The line with "exists x z, plotted st SE_SW", the line with "End ExactPlot.", and all lines between them in the material below: return these exactly, and no others.

*** Begin section ***

(** * Properties *)

(** ** The resource-safety check *)

(** The check raises exactly when a live reference sits where it looks, and
    then it raises the [TypeError] of the source. *)
Lemma check_for_sqlalchemy_models_visits (data : pyval) :
  _check_for_sqlalchemy_models data =
  if visited_orm_reference data then Some (TypeError sqlalchemy_message) else None.
Proof.
  induction data using pyval_nested_ind; try reflexivity.
  - cbn. induction H as [|x rest Hx _ IH]; [reflexivity|].
    cbn. rewrite Hx. destruct (visited_orm_reference x); [reflexivity|exact IH].
  - cbn. induction H as [|[k v] rest [_ Hv] _ IH]; [reflexivity|].
    cbn in *. rewrite Hv. destruct (visited_orm_reference v); [reflexivity|exact IH].
Qed.

(** What the check visits is part of what the data contains. *)
Lemma visited_is_contained (data : pyval) :
  visited_orm_reference data = true -> contains_orm_reference data = true.
Proof.
  induction data using pyval_nested_ind; cbn; try congruence.
  - induction H as [|x rest Hx _ IH]; cbn; [congruence|].
    intros [Hv|Hv]%orb_true_iff; apply orb_true_iff; auto.
  - induction H as [|[k v] rest [_ Hv] _ IH]; cbn in *; [congruence|].
    intros [Hc|Hc]%orb_true_iff; apply orb_true_iff; [left|right; auto].
    apply orb_true_iff; auto.
Qed.

(** ** [publish] *)

Lemma is_stopped_set_q (self : Manager) (st : State) q' :
  _is_stopped self (set_q st q') = _is_stopped self st.
Proof. reflexivity. Qed.

(** [_publish] puts the message on the queue, then the sentinel for a closing
    event, and only then looks at the stop flag. *)
Lemma private_publish_spec (self : Manager) (event : AppQueueEvent) (pub_from : PublishFrom)
    (st : State) :
  _publish self event pub_from st =
  (set_q st (q st ++ enqueued_by self event),
   if PublishFrom_eqb pub_from APPLICATION_MANAGER && _is_stopped self st
   then Raise GenerateTaskStoppedError else Ok tt).
Proof.
  unfold _publish, enqueued_by, bind, stop_listen, ret.
  destruct (closes_queue (ev_class event)); cbn [fst snd];
    rewrite ?is_stopped_set_q;
    destruct (PublishFrom_eqb pub_from APPLICATION_MANAGER && _is_stopped self st);
    unfold set_q; cbn; rewrite <- ?app_assoc; reflexivity.
Qed.

(** A publish that passes the check is a [_publish]. *)
Lemma publish_passes (self : Manager) (event : AppQueueEvent) (pub_from : PublishFrom)
    (st : State) :
  _check_for_sqlalchemy_models (model_dump event) = None ->
  publish self event pub_from st =
  (set_q st (q st ++ enqueued_by self event),
   if PublishFrom_eqb pub_from APPLICATION_MANAGER && _is_stopped self st
   then Raise GenerateTaskStoppedError else Ok tt).
Proof.
  intros Hcheck. unfold publish. rewrite Hcheck. apply private_publish_spec.
Qed.

(** A publish that fails the check leaves everything as it was. *)
Lemma publish_rejects (self : Manager) (event : AppQueueEvent) (pub_from : PublishFrom)
    (st : State) e :
  _check_for_sqlalchemy_models (model_dump event) = Some e ->
  publish self event pub_from st = (st, Raise e).
Proof. intros Hcheck. unfold publish. rewrite Hcheck. reflexivity. Qed.

(** ** Publishing after a stop *)

(** C2, as the specification states it, fails: a publish from the task
    pipeline on a stopped task returns normally. *)
Lemma publish_from_pipeline_after_stop :
  _is_stopped sample_manager stopped_state = true /\
  snd (publish sample_manager ping_event TASK_PIPELINE stopped_state) = Ok tt /\
  ~ (forall (event : AppQueueEvent) (pub_from : PublishFrom),
        _is_stopped sample_manager stopped_state = true ->
        snd (publish sample_manager event pub_from stopped_state)
        = Raise GenerateTaskStoppedError).
Proof.
  split; [reflexivity|]. split; [reflexivity|].
  intros Hclaim. specialize (Hclaim ping_event TASK_PIPELINE eq_refl).
  vm_compute in Hclaim. discriminate Hclaim.
Qed.

(** C2 (amended): for every event that passes the resource-safety check, a
    publish from the application manager on a task whose stopped key is
    present raises [GenerateTaskStoppedError]; the same publish from the task
    pipeline returns normally. *)
Theorem publish_after_stop (self : Manager) (event : AppQueueEvent) (st : State) :
  _is_stopped self st = true ->
  _check_for_sqlalchemy_models (model_dump event) = None ->
  snd (publish self event APPLICATION_MANAGER st) = Raise GenerateTaskStoppedError /\
  snd (publish self event TASK_PIPELINE st) = Ok tt.
Proof.
  intros Hstop Hcheck. rewrite !publish_passes by exact Hcheck.
  cbn. rewrite Hstop. split; reflexivity.
Qed.

Lemma publish_after_stop_witness :
  snd (publish sample_manager answer_event APPLICATION_MANAGER stopped_state)
  = Raise GenerateTaskStoppedError /\
  snd (publish sample_manager answer_event TASK_PIPELINE stopped_state) = Ok tt.
Proof.
  apply (publish_after_stop sample_manager answer_event stopped_state); reflexivity.
Defined.

(** ** The stop flag *)

Lemma redis_get_setex_same (key : string) (ttl : Z) (v : string) (st : State) :
  0 < ttl -> redis_get (redis_setex key ttl v st) key = Some v.
Proof.
  intros Httl. unfold redis_get, redis_setex. cbn.
  rewrite lookup_insert_eq. cbn.
  destruct (Z.ltb_spec (clock st) (clock st + ttl)); [reflexivity|lia].
Qed.
(** X27.  In exact arithmetic the compass labels of gnuplot.cmd sit on
    the sides of the plot where gnuplot.dat draws the matching perimeter
    lines: N is placed beyond y = max_y and the NE_NW line is drawn at
    y = max_y; S is placed below y = 0 and the SE_SW line is drawn at
    y = 0; E is placed beyond x = max_x and the NE_SE line is drawn at
    x = max_x; W is placed below x = 0 and the NW_SW line is drawn at
    x = 0. *)
Theorem plot_labels_match_lines st (biggest : float) :
  (forall i, (2 <= i <= 7)%nat -> (1 <= num_dat st i)%nat) ->
  let c := gnuplot_cmd ExactLib.dadd ExactLib.truncate st biggest in
  let X := int (max_x st) in
  let Y := int (max_y st) in
  (Y < snd (fst (label_N c))
   /\ forall j, (j <= num_dat st NE_NW)%nat ->
        exists x z, plotted st NE_NW j = Some (x, Y, z))
  /\ (snd (fst (label_S c)) < 0
      /\ forall j, (j <= num_dat st SE_SW)%nat ->
           exists x z, plotted st SE_SW j = Some (x, 0, z))
  /\ (X < fst (fst (label_E c))
      /\ forall j, (j <= num_dat st NE_SE)%nat ->
           exists y z, plotted st NE_SE j = Some (X, y, z))
  /\ (fst (fst (label_W c)) < 0
      /\ forall j, (j <= num_dat st NW_SW)%nat ->
           exists y z, plotted st NW_SW j = Some (0, y, z)).
Proof.
  intros HN c X Y. subst c X Y. unfold gnuplot_cmd.
  cbn [label_N label_S label_E label_W fst snd].
  unfold NE_NW, NE_SE, SE_SW, NW_SW.
  assert (PX : (0 < max_x st)%Z).
  { unfold max_x.
    pose proof (max_bounds (Z.of_nat (num_dat st 2))
                  (Z.of_nat (num_dat st 4)) (Z.of_nat (num_dat st 6))).
    specialize (HN 2%nat ltac:(lia)). lia. }
  assert (PY : (0 < max_y st)%Z).
  { unfold max_y.
    pose proof (max_bounds (Z.of_nat (num_dat st 3))
                  (Z.of_nat (num_dat st 5)) (Z.of_nat (num_dat st 7))).
    specialize (HN 3%nat ltac:(lia)). lia. }
  apply int_pos in PX, PY. rationals.
  change (Q2Qc (inject_Z (max_x st))) with (int (max_x st)).
  change (Q2Qc (inject_Z (max_y st))) with (int (max_y st)).
  assert (Up : forall e, 0 < e -> e < Q2Qc (11 # 10) * e).
  { intros e He. rewrite <- (Qcmult_1_l e) at 1.
    apply Qcmult_lt_compat_r; [exact He|].
    apply Qclt_alt. vm_compute. reflexivity. }
  assert (Down : forall e, 0 < e -> Q2Qc (-1 # 10) * e < 0).
  { intros e He. rewrite <- (Qcmult_0_l e).
    apply Qcmult_lt_compat_r; [exact He|].
    apply Qclt_alt. vm_compute. reflexivity. }
  repeat match goal with |- _ /\ _ => split end;
    try (apply Up; assumption); try (apply Down; assumption);
    intros j Hj; apply Nat.leb_le in Hj.
  - rewrite plotted_east_west by lia. rewrite Hj. cbn [Nat.eqb].
    eexists; eexists; reflexivity.
  - rewrite plotted_east_west by lia. rewrite Hj. cbn [Nat.eqb].
    eexists; eexists. rewrite <- int_0. reflexivity.
  - rewrite plotted_north_south by lia. rewrite Hj. cbn [Nat.eqb].
    eexists; eexists; reflexivity.
  - rewrite plotted_north_south by lia. rewrite Hj. cbn [Nat.eqb].
    eexists; eexists. rewrite <- int_0. reflexivity.
Qed.
End ExactPlot.

(** ** What the later columns depend on *)

Section RelatedLoops.
Variables S1 S2 : Type.
Variable R : S1 -> S2 -> Prop.
Variable body : nat -> S1 -> S1.
Variable body' : nat -> S2 -> S2.

Lemma for_count_related (n : nat) :
  forall j s s',
    R s s' ->
    (forall k t t', j <= k < j + n -> R t t' -> R (body k t) (body' k t')) ->
    R (for_count body n j s) (for_count body' n j s').
Proof.
  induction n as [|n IH]; intros j s s' H0 Hstep; simpl.
  - exact H0.
  - apply IH.
    + apply Hstep; [lia | exact H0].
    + intros k t t' Hk. apply Hstep. lia.
Qed.

Lemma for_up_related (lo hi hi' : nat) (s : S1) (s' : S2) :
  hi' = hi ->
  R s s' ->
  (forall k t t', lo <= k <= hi -> R t t' -> R (body k t) (body' k t')) ->
  R (for_up body lo hi s) (for_up body' lo hi' s').
Proof.
  intros -> H0 Hstep. unfold for_up. apply for_count_related; [exact H0|].
  intros k t t' Hk. apply Hstep. lia.
Qed.

Lemma for_down_related (hi hi' : nat) :
  hi' = hi ->
  forall s s',
    R s s' ->
    (forall k t t', 1 <= k <= hi -> R t t' -> R (body k t) (body' k t')) ->
    R (for_down body hi s) (for_down body' hi' s').
Proof.
  intros ->. induction hi as [|n IH]; intros s s' H0 Hstep; simpl.
  - exact H0.
  - apply IH.
    + apply Hstep; [lia | exact H0].
    + intros k t t' Hk. apply Hstep. lia.
Qed.
End RelatedLoops.

Section Dependence.
Context {A : CArith}.
Implicit Types st : state.

Lemma agree_refl st : agree_past_column3 st st.
Proof. repeat split. Qed.

Lemma agree_store st st' (i c j j' : nat) (v v' : float) :
  agree_past_column3 st st' -> j' = j -> v' = v ->
  agree_past_column3 (store st i c j v) (store st' i c j' v').
Proof.
  intros (N & M & F & W) -> ->.
  split; [exact N|]. split; [exact M|]. split; [exact F|].
  intros i' c' k H1 H2. rewrite !ws_store. rewrite W by assumption.
  reflexivity.
Qed.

*** End section ***

## EXPECTED ANSWER
           exists x z, plotted st SE_SW j = Some (x, 0, z))
  /\ (X < fst (fst (label_E c))
      /\ forall j, (j <= num_dat st NE_SE)%nat ->
           exists y z, plotted st NE_SE j = Some (X, y, z))
  /\ (fst (fst (label_W c)) < 0
      /\ forall j, (j <= num_dat st NW_SW)%nat ->
           exists y z, plotted st NW_SW j = Some (0, y, z)).
Proof.
  intros HN c X Y. subst c X Y. unfold gnuplot_cmd.
  cbn [label_N label_S label_E label_W fst snd].
  unfold NE_NW, NE_SE, SE_SW, NW_SW.
  assert (PX : (0 < max_x st)%Z).
  { unfold max_x.
    pose proof (max_bounds (Z.of_nat (num_dat st 2))
                  (Z.of_nat (num_dat st 4)) (Z.of_nat (num_dat st 6))).
    specialize (HN 2%nat ltac:(lia)). lia. }
  assert (PY : (0 < max_y st)%Z).
  { unfold max_y.
    pose proof (max_bounds (Z.of_nat (num_dat st 3))
                  (Z.of_nat (num_dat st 5)) (Z.of_nat (num_dat st 7))).
    specialize (HN 3%nat ltac:(lia)). lia. }
  apply int_pos in PX, PY. rationals.
  change (Q2Qc (inject_Z (max_x st))) with (int (max_x st)).
  change (Q2Qc (inject_Z (max_y st))) with (int (max_y st)).
  assert (Up : forall e, 0 < e -> e < Q2Qc (11 # 10) * e).
  { intros e He. rewrite <- (Qcmult_1_l e) at 1.
    apply Qcmult_lt_compat_r; [exact He|].
    apply Qclt_alt. vm_compute. reflexivity. }
  assert (Down : forall e, 0 < e -> Q2Qc (-1 # 10) * e < 0).
  { intros e He. rewrite <- (Qcmult_0_l e).
    apply Qcmult_lt_compat_r; [exact He|].
    apply Qclt_alt. vm_compute. reflexivity. }
  repeat match goal with |- _ /\ _ => split end;
    try (apply Up; assumption); try (apply Down; assumption);
    intros j Hj; apply Nat.leb_le in Hj.
  - rewrite plotted_east_west by lia. rewrite Hj. cbn [Nat.eqb].
    eexists; eexists; reflexivity.
  - rewrite plotted_east_west by lia. rewrite Hj. cbn [Nat.eqb].
    eexists; eexists. rewrite <- int_0. reflexivity.
  - rewrite plotted_north_south by lia. rewrite Hj. cbn [Nat.eqb].
    eexists; eexists; reflexivity.
  - rewrite plotted_north_south by lia. rewrite Hj. cbn [Nat.eqb].
    eexists; eexists. rewrite <- int_0. reflexivity.
Qed.
End ExactPlot.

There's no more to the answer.